High speed traders are Wall Street's ugly ducklings. They have come under fire for using sophisticated computer technology to game the market. Now one of the regulators overseeing them may actually be helping the rapid traders, according to a study released Friday by researchers at Columbia Law School.
The study found that for around $15,000 per year, the Securities and Exchange Commission's data feed delivers company filings to subscribers about 10 seconds ahead of when the filings first appear on the agency's website.
Related: SEC awards $30 million to whistleblower
Keep in mind that the SEC's mission is to create a level playing field for all investors.
The filings often contain market moving information on such things as acquisitions, corporate financial health, and executive stock holdings.
Time is money: Ten seconds doesn't sound like much in the real world, but that time gap is huge considering high frequency trading firms reap profits by moving in and out of stocks in milliseconds.
While it's tough to know for sure if high speed traders act on the early data, the researchers discovered "abnormal trading volume" in the seconds after the paying clients received it.
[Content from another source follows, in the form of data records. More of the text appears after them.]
Lemma RegisterCallbackListener_spec range m l log :
  (∀ x, range x ≡ₚ map_to_list x) → manager_ok m → informed m log →
  ∃ m' notes, RegisterCallbackListener range m l = Ok (m', notes) ∧ manager_ok m' ∧ informed m' (log ++ notes)
    ∧ ∀ sn, vmap m' sn = vmap m sn.
Proof.
  intros Hrange Hm Hi. unfold RegisterCallbackListener. set (sets := range (subnetToVdrs m)).
  assert (∀ sn s, (sn, s) ∈ sets ↔ subnetToVdrs m !! sn = Some s) as Hin.
  { intros sn s. unfold sets. by rewrite Hrange, elem_of_map_to_list. }
  assert (NoDup sets.*1) as Hnd by (unfold sets; rewrite Hrange; apply NoDup_fst_map_to_list).
  destruct (register_all_spec sets l (mkManager (subnetToVdrs m) (callbackListeners m ++ [l])) Hnd)
    as (m' & notes & E & Em & Hout & Hreg).
  { intros sn s E%Hin. by destruct (Hm sn s E) as (? & ? & _). }
  assert (∀ sn, subnetToVdrs m !! sn = None → sn ∉ sets.*1) as Hno.
  { intros sn Hn ((sn' & s) & -> & Hs)%list_elem_of_fmap. apply Hin in Hs. simpl in *. congruence. }
  exists m', notes. split; [done|]. simpl in Em.
  assert (∀ sn, set_listeners m' sn = set_listeners m sn ∧ vmap m' sn = vmap m sn) as Hv.
  { intros sn. unfold set_listeners, vmap. destruct (subnetToVdrs m !! sn) as [s|] eqn:Es.
    - destruct (Hreg sn s (proj2 (Hin sn s) Es)) as (s' & vs & -> & _ & -> & _ & -> & _). done.
    - destruct (Hout sn (Hno sn Es)) as [-> _]. simpl. by rewrite Es. }
  split_and!; [| |apply Hv].
  - intros sn s' Es'. destruct (subnetToVdrs m !! sn) as [s|] eqn:Es.
    + destruct (Hreg sn s (proj2 (Hin sn s) Es)) as (s2 & vs & E2 & Hok & _ & Esn & _ & El & _). simplify_eq.
      split_and!; try done. destruct (Hm _ _ Es) as (_ & _ & El'). congruence.
    + destruct (Hout sn (Hno sn Es)) as [E2 _]. simpl in E2. congruence.
  - intros t sn. destruct (Hv sn) as [Esl ->]. destruct (Hi t sn) as [H1' H2'].
    rewrite view_app, received_app. destruct (decide (t = ToManagerListener l)) as [->|Ht].
    + assert (view (ToManagerListener l) sn log = ∅ ∨ view (ToManagerListener l) sn log = weight_of <$> vmap m sn) as Hview.
      { destruct (decide (l ∈ callbackListeners m)); [right; by apply H1'|left]. unfold view. by rewrite H2'. }
      split; [intros _|intros Hl; exfalso; apply Hl; simpl; rewrite Em; set_solver].
      unfold vmap in *. destruct (subnetToVdrs m !! sn) as [s|] eqn:Es.
      * destruct (Hreg sn s (proj2 (Hin sn s) Es)) as (s' & vs & _ & _ & _ & _ & _ & _ & Hvs & Evs & ->).
        rewrite decide_True by done. by apply registered_view.
      * destruct (Hout sn (Hno sn Es)) as [_ ->]. simpl. rewrite fmap_empty in *. tauto.
    + assert (received t sn notes = []) as ->.
      { destruct (subnetToVdrs m !! sn) as [s|] eqn:Es.
        - destruct (Hreg sn s (proj2 (Hin sn s) Es)) as (s' & vs & _ & _ & _ & _ & _ & _ & _ & _ & ->).
          by rewrite decide_False.
        - by destruct (Hout sn (Hno sn Es)) as [_ ->]. }
      rewrite app_nil_r. simpl. assert (listening m' t sn ↔ listening m t sn) as ->; [|done].
      destruct t as [l'|l']; simpl; [|by rewrite Esl]. rewrite Em, elem_of_app, list_elem_of_singleton. naive_solver.
Qed.

(** ** Runs of the manager *)

Inductive op :=
  | OpChange (sn : SubnetID) (c : change)
  | OpSample (sn : SubnetID) (size : nat)
  | OpRegister (l : Listener)
  | OpRegisterSet (sn : SubnetID) (l : Listener).

(** A call on the manager with the log of all calls to listeners; [None] is a panic or a
    sample whose draws exceed the fuel. *)
Definition exec (range : gmap SubnetID vdrSet → list (SubnetID * vdrSet)) (fuel : nat)
    (st : manager * list notification) (o : op) : option (manager * list notification) :=
  match o with
  | OpChange sn c =>
      match run_change st.1 sn c with
      | (Ok notes, m) => Some (m, st.2 ++ notes)
      | (Err VPanic, _) => None
      | (Err _, m) => Some (m, st.2)
      end
  | OpSample sn size => '(_, m) ← Sample fuel st.1 sn size; Some (m, st.2)
  | OpRegister l => match RegisterCallbackListener range st.1 l with Ok (m, notes) => Some (m, st.2 ++ notes) | Err _ => None end
  | OpRegisterSet sn l => match RegisterSetCallbackListener st.1 sn l with Ok (m, notes) => Some (m, st.2 ++ notes) | Err _ => None end
  end.

Definition exec_all (range : gmap SubnetID vdrSet → list (SubnetID * vdrSet)) (fuel : nat) (ops : list op)
    : option (manager * list notification) :=
  foldl (λ acc o, st ← acc; exec range fuel st o) (Some (NewManager, [])) ops.

Definition op_ok (o : op) : Prop := match o with OpChange _ c => is_u64 (change_weight c) | _ => True end.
"This is a situation where the government tells investors that you can rely on the SEC's website, that this is the first place to get market-moving information," said Robert Jackson, one of the authors of the study, which looked at over 8,000 SEC filings over a ten week period this year. "A number of traders know that's not true, and have been making money on this for years."
Related: 'Flash Boys' in the hot seat at hearing
SEC blindsided? Jackson doesn't think the SEC meant for this "fast lane" to happen. Rather, he believes it was a mistake on the part of Attain LLC, the third party entity that operates the data feed.
"I think the SEC contracted this out to a third party, and didn't fully oversee what the third party is doing," he said. "And it turns out what the third party is doing is handing profits out to arbitragers."
Attain declined to comment.
The SEC says it's reviewing the Columbia study as well as a working paper by a team at the University of Chicago and University of Colorado, which did a did similar analysis using data going back to 2012 and got comparable results.
"We are conducting a thorough assessment of the dissemination process, including timing increments, and will make any systems modifications that may be necessary to optimize the dissemination of information to investors and the markets," said an SEC spokesperson in an emailed statement.
The lag time from the data feed and the initial posting of company filings on the SEC's website has started to narrow since October 29th when the Wall Street Journal ran a report previewing the academics' discoveries.
But Jackson, who subscribes to the data feed himself, says it's not completely fixed. About one-third of company filings still hit the SEC's website 10 seconds after he sees them on the data feed.
High frequency crackdown: This isn't the only case of high speed trading firms having arrangements with data providers for faster market information.
Related: Make high-speed trading illegal: Schwab
Earlier this year, Businesswire, a company that distributes corporate press releases, announced it will no longer sell a direct feed that injected news releases directly into high speed trading companies' internal systems.
And last year, under pressure from New York Attorney General Eric Schneiderman, Thomson Reuters decided to stop selling certain economic data to fast traders two seconds before the public saw it.
But the fact that the SEC is involved adds a new layer of concern.
"This is the kind of thing that undermines investors' confidence in our markets,"said Jackson.